Sunday, 26 June 2011

From the archive: "Transformers: Revenge of the Fallen"

Try as I might, I couldn't bring myself to actively hate Michael Bay's first Transformers film, in part because it was never less than upfront about what it was - noisy teenbait, unadulterated product - and partly because it was one of 2007's few event movies to deliver exactly what its trailer promised: artless sound and fury, a triumph of the hard drive, among many other machines. Most of the original cast have returned for Revenge of the Fallen, the obligatory sequel: Shia LaBeouf ("not quite a nerd, not quite a jock," to quote Homer Simpson), packed off to college this time with what turns out to be another sliver of robo-catnip among his set texts; FHM-sponsored sex android Megan Fox, introduced straddling a motorbike in a pose reminiscent of certain top-shelf publications; even - and this is the real indicator of the money sloshing about and overcoming thespian dignity here - John Turturro, whose Homeland Security agent spent much of the first film tied to a lamppost, and being sprayed with the contents of a Transformer's sump tank.

The novelty crucial to any franchise based on a range of Hasbro toys has, however, vanished, buried under a multi-million dollar marketing campaign: what results constitutes the longest, loudest, costliest yawn of the summer. Whoever made the decision to give the robots more screen time, it was the wrong one. We get lots more Autobots and Decepticons (big robots, bug-sized robots, robots with British accents), they're given their own mythology (which requires the film to go back to ancient times, over to Egypt and out into space) and even, in the closing moments, a weird junkyard Valhalla, yet they remain all but indistinguishable as characters, and have become no more interesting to watch. Terminator II famously set a benchmark for visual effects by doing the unthinkable, and turning man into metal, and vice versa. All the effects do here is to reconfigure one set of nuts and bolts into another, an alchemy you or I could work over time with the right shed and a Phillips screwdriver.

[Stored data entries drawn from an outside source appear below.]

Lemma rows_MarkRevoked id source : moves (evolves keeps_rows) (MarkRevoked id source).
Proof.
  apply moves_store_call; [exact _|]. intros c db db' a Ht. unfold mark_revoked_tx in Ht.
  apply tbind_ok in Ht as (db1 & n & Hu & Ht). apply tbind_ok in Ht as (db2 & [] & Hr & Ht). apply trequire_ok in Hr as (-> & -> & _).
  destruct a. apply appendEventTx_ok in Ht as (k & _ & ->). apply update_cert_ok in Hu as [(_ & x & Hx & ->)|(? & _)]; [|done].
  intros Hok. pose proof (table_keyed Hok _ _ Hx) as <-. split; [by eapply table_ok_insert|]. simpl.
  intros k' c' Hk'. rewrite lookup_insert. case_decide as E; [subst k'|by eauto]. eexists. split; [done|]. simpl. congruence.
Qed.
Lemma run_pool_rows cs s w s' w' : run_pool job targets cs s w = Some (s', w') -> evolves keeps_rows w w'.
Proof.
  revert s w. induction cs as [|c cs IH]; intros s w; simpl; [intros [= <- <-]; apply wr_refl|].
  destruct (pool_step _ _ _ _ _) as [[s1 w1]|] eqn:E; [|done]. intros Hr.
  eapply wr_trans; [|by eapply IH]. refine (pool_step_rows keeps_rows _ _ _ _ _ _ _ _ E).
  - apply same_certs_rows.
  - intros *. apply upsert_certificate_rows.
  - intros *. intros _ _ _. apply rows_MarkRevoked.
Qed.

(** In the run [cs], goroutine [i], which probes [t], has stored the
    certificate of [r], in the row [id]: the answer of that upsert. *)
Definition upserted (cs : list choice) (w0 : World) (i : nat) (t : Target) (r : ProbeResult) (id : uuid) : Prop :=
  exists cs1 cs2 s1 w1 w2 n, cs = cs1 ++ Advance i :: cs2 /\ run_pool job targets cs1 (start_pool ts) w0 = Some (s1, w1) /\
    s1.(pl_run) !! i = Some (t, PcUpsert r n) /\
    UpsertCertificate job.(job_ScanID) r.(pr_Certificate) r.(pr_Observation) w1 = (Ok id, w2).

Definition probed (t : Target) (r : ProbeResult) : Prop := t ∈ ts /\ exists n now, r = Probe n t now.

(** What a goroutine holds between its steps. *)
Definition holds (cs : list choice) (w0 : World) (i : nat) (tp : Target * pc) : Prop :=
  tp.1 ∈ ts /\
  match tp.2 with
  | PcCount r | PcProbeOk r _ | PcUpsert r _ => probed tp.1 r
  | PcFound r _ id | PcRevoke r _ _ id => probed tp.1 r /\ upserted cs w0 i tp.1 r id
  | _ => True
  end.

Lemma upserted_more cs c w0 i t r id : upserted cs w0 i t r id -> upserted (cs ++ [c]) w0 i t r id.
Proof.
  intros (cs1 & cs2 & s1 & w1 & w2 & n & -> & Hrest). exists cs1, (cs2 ++ [c]), s1, w1, w2, n. split; [|done].
  by rewrite <- app_assoc.
Qed.
Lemma holds_more cs c w0 i tp : holds cs w0 i tp -> holds (cs ++ [c]) w0 i tp.
Proof. unfold holds. intros [Ht Hp]. split; [done|]. destruct tp.2; try done; destruct Hp; split; auto using upserted_more. Qed.

Lemma step_pc_holds cs w0 i t p st s w p' st' w' :
  run_pool job targets cs (start_pool ts) w0 = Some (s, w) -> s.(pl_run) !! i = Some (t, p) ->
  step_pc job targets i t p st w = ((p', st'), w') -> holds cs w0 i (t, p) -> holds (cs ++ [Advance i]) w0 i (t, p').
Proof.
  intros Hr Hi Hs [Ht Hp]. split; [done|]. revert Hs Hp. unfold step_pc, quietly, mbind, mret, then_progress. cbn [fst snd].
  destruct p as [| |?|?|r ?| | | |todo ?| | |]; try destruct todo; intros Hs Hp; repeat case_match; simplify_eq/=; try done.
  - split; [done|eauto].
  - split; [done|]. exists cs, [], s, w. repeat eexists; eauto.
  - destruct Hp. split; auto using upserted_more.
Qed.

Lemma run_pool_holds cs w0 s w :
  run_pool job targets cs (start_pool ts) w0 = Some (s, w) ->
  s.(pl_todo) ⊆ ts /\ forall i tp, s.(pl_run) !! i = Some tp -> holds cs w0 i tp.
Proof.
  revert s w. induction cs as [|c cs IH] using rev_ind; intros s w; [by intros [= <- <-]|].
  rewrite run_pool_app. destruct (run_pool _ _ cs _ _) as [[s1 w1]|] eqn:E; [|done]. simpl.
  destruct (pool_step _ _ _ _ _) as [[s2 w2]|] eqn:Es; [|done]. intros [= <- <-]. destruct (IH _ _ eq_refl) as [Ht Hh].
  destruct c as [|i]; simpl in Es.
  - destruct (pl_todo s1) as [|t todo]; [done|]. destruct (_ <? _); [|done]. injection Es as <- _. simpl.
    split; [set_solver|]. intros i tp [Hi|[_ Hi]]%lookup_app_Some; [by apply holds_more, Hh|].
    apply list_lookup_singleton_Some in Hi as [_ <-]. split; [set_solver|done].
  - destruct (pl_run s1 !! i) as [[t p]|] eqn:Ei; [|done]. destruct (is_done p); [done|].
    destruct (step_pc _ _ _ _ _ _ w1) as [[p' st'] w3] eqn:Ep. injection Es as <- _. simpl. split; [done|].
    intros k tp [(<- & <- & _)|[_ Hk]]%list_lookup_insert_Some; [|by apply holds_more, Hh].
    eapply step_pc_holds; eauto.
Qed.

(** That row is there, while nobody deletes it. *)
Lemma upserted_row cs w0 s w i t r id :
  run_pool job targets cs (start_pool ts) w0 = Some (s, w) -> upserted cs w0 i t r id ->
  others_ok keeps_rows w0 -> certs_ok w0.(w_db).(certificates) ->
  exists c, w.(w_db).(certificates) !! id = Some c /\ c.(c_FingerprintSHA256) = r.(pr_Certificate).(p_FingerprintSHA256).
Proof.
  intros Hr (cs1 & cs2 & s1 & w1 & w2 & n & -> & Hr1 & Hi & Hu) Ho Hok. rewrite run_pool_app, Hr1 in Hr.
  destruct (run_pool_rows _ _ _ _ _ Hr1) as (_ & _ & K1). destruct (K1 Ho) as [Ho1 K1'], (K1' Hok) as [Hok1 _].
  destruct (UpsertCertificate_row _ _ _ _ _ _ Hu Ho1 Hok1) as (x & Hx & Ex).
  assert (evolves keeps_rows w1 w2) as (_ & _ & K2).
  { refine (rows_UpsertCertificate keeps_rows _ _ _ _ _ _ _ _ Hu); [apply same_certs_rows|intros *; apply upsert_certificate_rows]. }
  destruct (K2 Ho1) as [Ho2 K2'], (K2' Hok1) as [Hok2 _].
  simpl in Hr. rewrite Hi in Hr. simpl in Hr. unfold mbind in Hr. rewrite Hu in Hr. simpl in Hr.
  destruct (run_pool_rows _ _ _ _ _ Hr) as (_ & _ & K3). destruct (K3 Ho2) as [_ K3'], (K3' Hok2) as [_ R3].
  destruct (R3 id x Hx) as (c & Hc & Ec). exists c. split; [done|congruence].
Qed.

Human interest has, consequently, shrivelled: LaBeouf, a likable if lightweight presence first time round, is obliged to perform a laboured and unfunny manic routine while under robot control, then ends up refereeing a squabble between two jive-talking kit cars. Bay, for his part, remains an exasperating filmmaker, prepared to adopt any stance for a few extra bucks; his film is mouthing adolescent anti-authoritarian sentiments one minute, the next slavering over the massed might of the U.S. Marine Corps (all right, ex-models Josh Duhamel and Tyrese Gibson, and former Corrie actor Matthew Marsden). He tosses in his usual self-homage - proudly displaying a Bad Boys II poster on the wall of LaBeouf's dorm, when others might have kept their involvement with that movie quiet, like a relative with mental illness, or an allegation of child sex abuse - and enjoys inflicting vast collateral damage on Paris in a way that may yet lead to men in berets blowing up Bay's home, just to see how he likes it.

There's too much to be annoyed by, really: a soundtrack that holds off on the explosions for five picoseconds so we can hear an awful industrial cover version of Talking Heads' "Burning Down the House" (thanks, Linkin Park); the script's proposal of "camshafts" as a dirty word; the continued promotion of Fox, one of several young actresses here whose cold, dead eyes suggest they're about to shuck off their shellacking of fake tan to reveal their true, metallic colours. For pubescent males with pocket money to burn, that may be enough; for everybody else, Revenge of the Fallen is practically a free pass to go outside and play in the available sunshine.